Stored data
***

(** A committed change: what was read, what the change made of it, and that the
    result is valid and reads back. *)
Lemma transact_ok vs config fn db t db' :
  transact vs config fn db = (Ok t, db') ->
  exists s s', loadState db = Some s /\ fn s = Ok s' /\ topology_ok s' /\ loadState db' = Some s' /\
    t = statusLocked config s'.
Proof.
  intros Ht%WithTx_ok. unfold tx_bind at 1, tx_get in Ht.
  destruct (loadState db) as [s|] eqn:L; [|discriminate].
  rewrite lift_bind in Ht. destruct (fn s) as [s'|] eqn:F; [|discriminate].
  rewrite lift_bind in Ht. destruct (validateState s') as [[]|] eqn:V; [|discriminate].
  unfold tx_bind in Ht. destruct (writeState s' false db) as [[[]|] db1] eqn:W; [|discriminate].
  injection Ht as <- <-.
  assert (core_authority db <> None) as Ha by (unfold loadState in L; by destruct (core_authority db)).
  assert (Version s' = storeVersion) as Hv.
  { unfold validateState in V. destruct (Version s' =? storeVersion) eqn:E; [lia|discriminate V]. }
  destruct (written_state_reads_back _ _ _ _ _ W (or_intror Ha) Hv) as [Hl He].
  exists s, s'. repeat (split; [done|]). split; [by apply validateState_ok|done].
Qed.

(** Whatever is reported, the change was rolled back or committed. *)
Lemma transact_cases vs config fn db r db' :
  transact vs config fn db = (r, db') ->
  db' = db \/ exists s s', loadState db = Some s /\ fn s = Ok s' /\ topology_ok s' /\ loadState db' = Some s'.
Proof.
  intros [->|[t Ht]]%WithTx_cases; [by left|right].
  destruct (transact_ok [] config fn db t db') as (s & s' & ? & ? & ? & ? & _); [by apply WithTx_commits|].
  by exists s, s'.
Qed.

(** ** The abstract protocol *)

Definition authority (s : stateFile) : string * Z := (ActiveID s, Epoch s).

(** What one step of the core [me] may do to the holder and the epoch. *)
Inductive authority_step (me : string) : string * Z -> string * Z -> Prop :=
| auth_keep a : authority_step me a a
| auth_release e : authority_step me (me, e) ("", e)
| auth_take holder e : holder <> me -> authority_step me (holder, e) (me, uint64_of (e + 1)).

Lemma index_of_spec id ms i j :
  index_of id ms i = Some j -> exists m, nth_error ms (j - i) = Some m /\ MemberID m = id /\ (i <= j)%nat.
Proof.
  revert i. induction ms as [|m ms IH]; intros i; simpl; [discriminate|].
  destruct (MemberID m =? id)%string eqn:E.
  - intros [= <-]. exists m. rewrite Nat.sub_diag. by apply eqb_true in E.
  - intros Hi. apply IH in Hi as (m' & Hn & Hid & Hle). exists m'.
    replace (j - i)%nat with (S (j - S i)) by lia. split; [done|]. split; [done|lia].
Qed.

Lemma memberIndex_spec s id i :
  memberIndexLocked s id = Some i ->
  nth_error (Members s) i = Some (member_at s i) /\ In (member_at s i) (Members s) /\ MemberID (member_at s i) = id.
Proof.
  intros (m & Hn & Hid & _)%index_of_spec. rewrite Nat.sub_0_r in Hn.
  assert (member_at s i = m) as -> by by apply nth_error_nth. split; [done|].
  split; [by eapply nth_error_In|done].
Qed.

Lemma index_of_None id ms i : index_of id ms i = None -> ~ In id (map MemberID ms).
Proof.
  revert i. induction ms as [|m ms IH]; intros i; simpl; [tauto|].
  destruct (MemberID m =? id)%string eqn:E; [discriminate|]. apply eqb_false in E.
  intros Hi [Hm|Hin]; [done|]. by apply (IH (S i)).
Qed.

(** The id of a member determines it. *)
Lemma member_unique s m m' :
  topology_ok s -> In m (Members s) -> In m' (Members s) -> MemberID m = MemberID m' -> m = m'.
Proof.
  intros Hok Hm Hm' Hid. pose proof (ok_nodup _ Hok) as Hnd. revert Hm Hm' Hnd.
  generalize (Members s) as ms. induction ms as [|x ms IH]; [done|].
  simpl. intros [->|Hm] [->|Hm'] Hnd; inversion Hnd as [|? ? Hno Hnd']; subst; auto.
  - destruct Hno. apply list_elem_of_In, in_map_iff. by exists m'.
  - destruct Hno. apply list_elem_of_In, in_map_iff. by exists m.
Qed.

Lemma canManage_active config s : canManageLocked config s = true -> ActiveID s = cfg_ID config.
Proof. unfold canManageLocked. intros [Ha _]%andb_true_iff. by apply eqb_true in Ha. Qed.

Lemma promote_local_takes config emergency s s' :
  topology_ok s -> promote_local config emergency s = Ok s' ->
  ActiveID s <> cfg_ID config /\ ActiveID s' = cfg_ID config /\ Epoch s' = uint64_of (Epoch s + 1) /\
  (emergency = true \/ planned_for config s = true).
Proof.
  intros Hok. unfold promote_local. destruct (memberIndexLocked s (cfg_ID config)) as [i|] eqn:I; [|discriminate].
  apply memberIndex_spec in I as (_ & Hin & Hid).
  destruct (negb (Role (member_at s i) =? CoreRoleStandby)%string) eqn:R; [discriminate|].
  apply negb_false_iff, eqb_true in R.
  destruct (negb (planned_for config s) && negb emergency) eqn:P; [discriminate|]. intros [= <-].
  split; [|split; [done|split]].
  - intros Ha. assert (MemberID (member_at s i) = ActiveID s) as Hm by congruence.
    destruct (ok_holder _ Hok) as (m & Hmin & Hmid & Hmr).
    + rewrite <- Hm. by apply valid_core_nonempty, (ok_ids _ Hok).
    + assert (m = member_at s i) as -> by (apply (member_unique s); [done..|congruence]).
      rewrite R in Hmr. discriminate Hmr.
  - by destruct (memberIndexLocked s (ActiveID s)).
  - apply andb_false_iff in P as [P|P]; apply negb_false_iff in P; auto.
Qed.

(** ** Calls *)

Inductive core_call :=
| COpen (runs : list (list verdict)) (config : Config)
| CAddReplica (vs : list verdict) (config : Config) (input : ReplicaInput)
| CVerifyReplica (vs : list verdict) (now : Z) (config : Config) (id : string)
| CPrepareHandoff (vs : list verdict) (now : Z) (config : Config) (target : string)
| CFenceForHandoff (vs : list verdict) (now : Z) (config : Config) (target : string)
| CPromoteLocal (vs : list verdict) (config : Config) (emergency : bool).

Definition core_exec (c : core_call) (db : CoreDB) : CoreDB :=
  match c with
  | COpen runs config => snd (Open runs config db)
  | CAddReplica vs config input => snd (AddReplica vs config input db)
  | CVerifyReplica vs now config id => snd (VerifyReplica vs now config id db)
  | CPrepareHandoff vs now config target => snd (PrepareHandoff vs now config target db)
  | CFenceForHandoff vs now config target => snd (FenceForHandoff vs now config target db)
  | CPromoteLocal vs config emergency => snd (PromoteLocal vs config emergency db)
  end.

(** The core that makes a call. *)
Definition caller (c : core_call) : string :=
  match c with
  | COpen _ config | CAddReplica _ config _ | CVerifyReplica _ _ config _ | CPrepareHandoff _ _ config _
  | CFenceForHandoff _ _ config _ | CPromoteLocal _ config _ => cfg_ID config
  end.

Definition core_run (cs : list core_call) (db : CoreDB) : CoreDB := fold_left (fun db c => core_exec c db) cs db.

Definition empty_core : CoreDB := mkDB None [] None.

Definition core_ok (db : CoreDB) : Prop := forall s, loadState db = Some s -> topology_ok s.

(** How a call changes the topology: not at all, or to a valid one along the
    protocol, or from nothing to the first one. *)
Definition core_evolves (me : string) (db db' : CoreDB) : Prop :=
  loadState db' = loadState db \/
  (exists s s', loadState db = Some s /\ loadState db' = Some s' /\ topology_ok s' /\
     authority_step me (authority s) (authority s')) \/
  (loadState db = None /\ exists s', loadState db' = Some s' /\ topology_ok s' /\ Epoch s' = 1).

Lemma transact_evolves me vs config fn db r db' :
  core_ok db ->
  (forall s s', topology_ok s -> fn s = Ok s' -> authority_step me (authority s) (authority s')) ->
  transact vs config fn db = (r, db') -> core_evolves me db db'.
Proof.
  intros Hok Hfn [->|(s & s' & Hl & Hf & Hok' & Hl')]%transact_cases; [by left|].
  right. left. exists s, s'. eauto 6.
Qed.

Lemma normalizeConfig_ok c c' :
  normalizeConfig c = Ok c' ->
  validCoreID (cfg_ID c') = true /\ (cfg_Mode c' = CoreRoleActive \/ cfg_Mode c' = CoreRoleStandby).
Proof.
  unfold normalizeConfig. cbv zeta. destruct (negb (validCoreID _)) eqn:V; [discriminate|].
  destruct (_ || has_control _); [discriminate|].
  destruct (negb _ && negb _) eqn:M; [discriminate|]. destruct (normalizeEndpoint _ _); [|discriminate].
  intros [= <-]. simpl. apply negb_false_iff in V. split; [done|].
  apply andb_false_iff in M as [M|M]; apply negb_false_iff, eqb_true in M; auto.
Qed.

Lemma first_topology_ok config :
  validCoreID (cfg_ID config) = true -> cfg_Mode config = CoreRoleActive \/ cfg_Mode config = CoreRoleStandby ->
  topology_ok (mkState (if (cfg_Mode config =? CoreRoleActive)%string then cfg_ID config else "") 1 None
                 [newLocalMember config] storeVersion).
Proof.
  intros Hv Hm. unfold newLocalMember. split; simpl; [done|lia|done|apply NoDup_singleton|..].
  - by intros m [<-|[]].
  - by intros m [<-|[]].
  - intros m [<-|[]]. simpl. destruct (_ =? _)%string; auto.
  - intros m [<-|[]]. simpl. intros ->. done.
  - destruct (cfg_Mode config =? CoreRoleActive)%string eqn:E; [|done]. apply eqb_true in E.
    intros _. eexists. split; [by left|]. done.
  - done.
Qed.
(** What a poll brings back from Core. *)
Inductive PollReply :=
| ReplyError                          (* transport failure, bad status or bad body *)
| ReplyNoContent (epoch : option Z)   (* 204 with the epoch header, if it parses *)
| ReplyConflict (epoch : option Z)    (* 409 *)
| ReplyRequest (r : Request).         (* 200 *)

Record Cycle := mkCycle {
  cy_reply : PollReply;
  cy_now : Z;
  cy_saved : nat -> bool;             (* whether each [saveState] of the cycle reached the disk *)
  cy_acked : bool }.                  (* Core acknowledged the response with 204 *)

Definition with_client_epoch (e : Z) (c : Client) : Client :=
  mkC (mkClient e (c_Cursor (state c))) (file c) (served c).
Definition with_cursor (s : Z) (c : Client) : Client :=
  mkC (mkClient (c_AuthorityEpoch (state c)) s) (file c) (served c).

Definition saveState (ok : bool) (c : Client) : bool * Client :=
  (ok, if ok then mkC (state c) (Some (state c)) (served c) else c).

(** What the local handler wrote to its recorder. *)
Record Recorded := mkRecorded { rec_Body : string; rec_Header : string -> string; rec_StatusCode : Z }.

Definition safeResponseHeaders : (string -> string) -> list (string * string) :=
  safeHeaders ["Content-Type"; "Docker-Content-Digest"].

Definition quoted (s : string) : string := String (chr 34) (s ++ String (chr 34) "").
Definition json_error (text : string) : string := ("{" ++ quoted "error" ++ ":" ++ quoted text ++ "}")%string.
Definition json_header : list (string * string) := [("Content-Type", "application/json")].

(** The handler runs only a catalogued, current, unexpired request. *)
Definition dispatches `{UriLib} (now : Z) (r : Request) (c : Client) : bool :=
  match validateRequest (rq_Method r) (rq_Path r) with
  | Err _ => false
  | Ok _ => (rq_AuthorityEpoch r =? c_AuthorityEpoch (state c)) && negb (now >? rq_ExpiresAt r)
  end.

Definition dispatch `{UriLib} (now : Z) (handler : Request -> Recorded) (r : Request) (c : Client) : Response * Client :=
  if negb (dispatches now r c)
  then (mkResponse (json_error "catalog request was rejected") json_header (rq_ID r) (rq_Sequence r) 422, c)
  else if negb (NewRequest_ok (rq_Method r) (rq_Path r))
  then (mkResponse "" [] (rq_ID r) (rq_Sequence r) 400, c)
  else
    let out := handler r in
    let c := mkC (state c) (file c) (served c ++ [r]) in
    if len (rec_Body out) >? MaxResponseBytes
    then (mkResponse (json_error "agent response exceeded its safety boundary") json_header
            (rq_ID r) (rq_Sequence r) 502, c)
    else (mkResponse (rec_Body out) (safeResponseHeaders (rec_Header out)) (rq_ID r) (rq_Sequence r)
            (rec_StatusCode out), c).

Definition cycle `{UriLib} (handler : Request -> Recorded) (cy : Cycle) (c : Client) : bool * Client :=
  match cy_reply cy with
  | ReplyError => (false, c)
  | ReplyNoContent e =>
      match e with
      | Some v => if v >? c_AuthorityEpoch (state c) then saveState (cy_saved cy 0) (with_client_epoch v c) else (true, c)
      | None => (true, c)
      end
  | ReplyConflict e =>
      match e with
      | Some v => if v >? c_AuthorityEpoch (state c) then saveState (cy_saved cy 0) (with_client_epoch v c) else (false, c)
      | None => (false, c)
      end
  | ReplyRequest r =>
      if rq_AuthorityEpoch r <? c_AuthorityEpoch (state c) then (false, c)
      else
        let '(ok, c) := if rq_AuthorityEpoch r >? c_AuthorityEpoch (state c)
                        then saveState (cy_saved cy 0) (with_client_epoch (rq_AuthorityEpoch r) c)
                        else (true, c) in
        if negb ok then (false, c)
        else if rq_Sequence r <=? c_Cursor (state c) then (false, c)
        else
          let '(_, c) := dispatch (cy_now cy) handler r c in
          if negb (cy_acked cy) then (false, c)
          else saveState (cy_saved cy 1) (with_cursor (rq_Sequence r) c)
  end.

(** A restart reads the state file back. *)
Definition restart (c : Client) : Client :=
  mkC (match file c with Some s => s | None => mkClient 0 0 end) (file c) (served c).

(** ** api/http/agent_pull.go: Core's two endpoints *)

(** [agentPoll] for an authenticated agent: [ended] says that the long poll ran
    out, [attached] that the server profile accepted the reported status. *)
Definition agentPoll (now : Z) (agentID : string) (attached ended : bool) (input : PollRequest) (b : Broker)
    : PollReply * Broker :=
  if negb (pr_AgentID input =? agentID)%string then (ReplyError, b)
  else if negb attached then (ReplyError, b)
  else match Poll now input b with
       | (Ok (Some r), b') => (ReplyRequest r, b')
       | (Ok None, b') => if ended then (ReplyNoContent (Some (epoch b')), b') else (ReplyError, b')
       | (Err ErrStaleAuthority, b') => (ReplyConflict (Some (epoch b')), b')
       | (Err _, b') => (ReplyError, b')
       end.

(** [agentResponse]: whether the response was acknowledged with 204. *)
Definition agentResponse (agentID : string) (response : Response) (b : Broker) : bool * Broker :=
  match Respond agentID response b with
  | (Ok _, b') => (true, b')
  | (Err _, b') => (false, b')
  end.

***

**WHAT YOU HAVE TO DO:**
The entries above hold a line with "(now : Z) (r" and a later line with "(rec_StatusCode out), c).". Write out exactly those lines and all lines between, nothing more.

**EXERCISE OUTPUT:**
Definition dispatches `{UriLib} (now : Z) (r : Request) (c : Client) : bool :=
  match validateRequest (rq_Method r) (rq_Path r) with
  | Err _ => false
  | Ok _ => (rq_AuthorityEpoch r =? c_AuthorityEpoch (state c)) && negb (now >? rq_ExpiresAt r)
  end.

Definition dispatch `{UriLib} (now : Z) (handler : Request -> Recorded) (r : Request) (c : Client) : Response * Client :=
  if negb (dispatches now r c)
  then (mkResponse (json_error "catalog request was rejected") json_header (rq_ID r) (rq_Sequence r) 422, c)
  else if negb (NewRequest_ok (rq_Method r) (rq_Path r))
  then (mkResponse "" [] (rq_ID r) (rq_Sequence r) 400, c)
  else
    let out := handler r in
    let c := mkC (state c) (file c) (served c ++ [r]) in
    if len (rec_Body out) >? MaxResponseBytes
    then (mkResponse (json_error "agent response exceeded its safety boundary") json_header
            (rq_ID r) (rq_Sequence r) 502, c)
    else (mkResponse (rec_Body out) (safeResponseHeaders (rec_Header out)) (rq_ID r) (rq_Sequence r)
            (rec_StatusCode out), c).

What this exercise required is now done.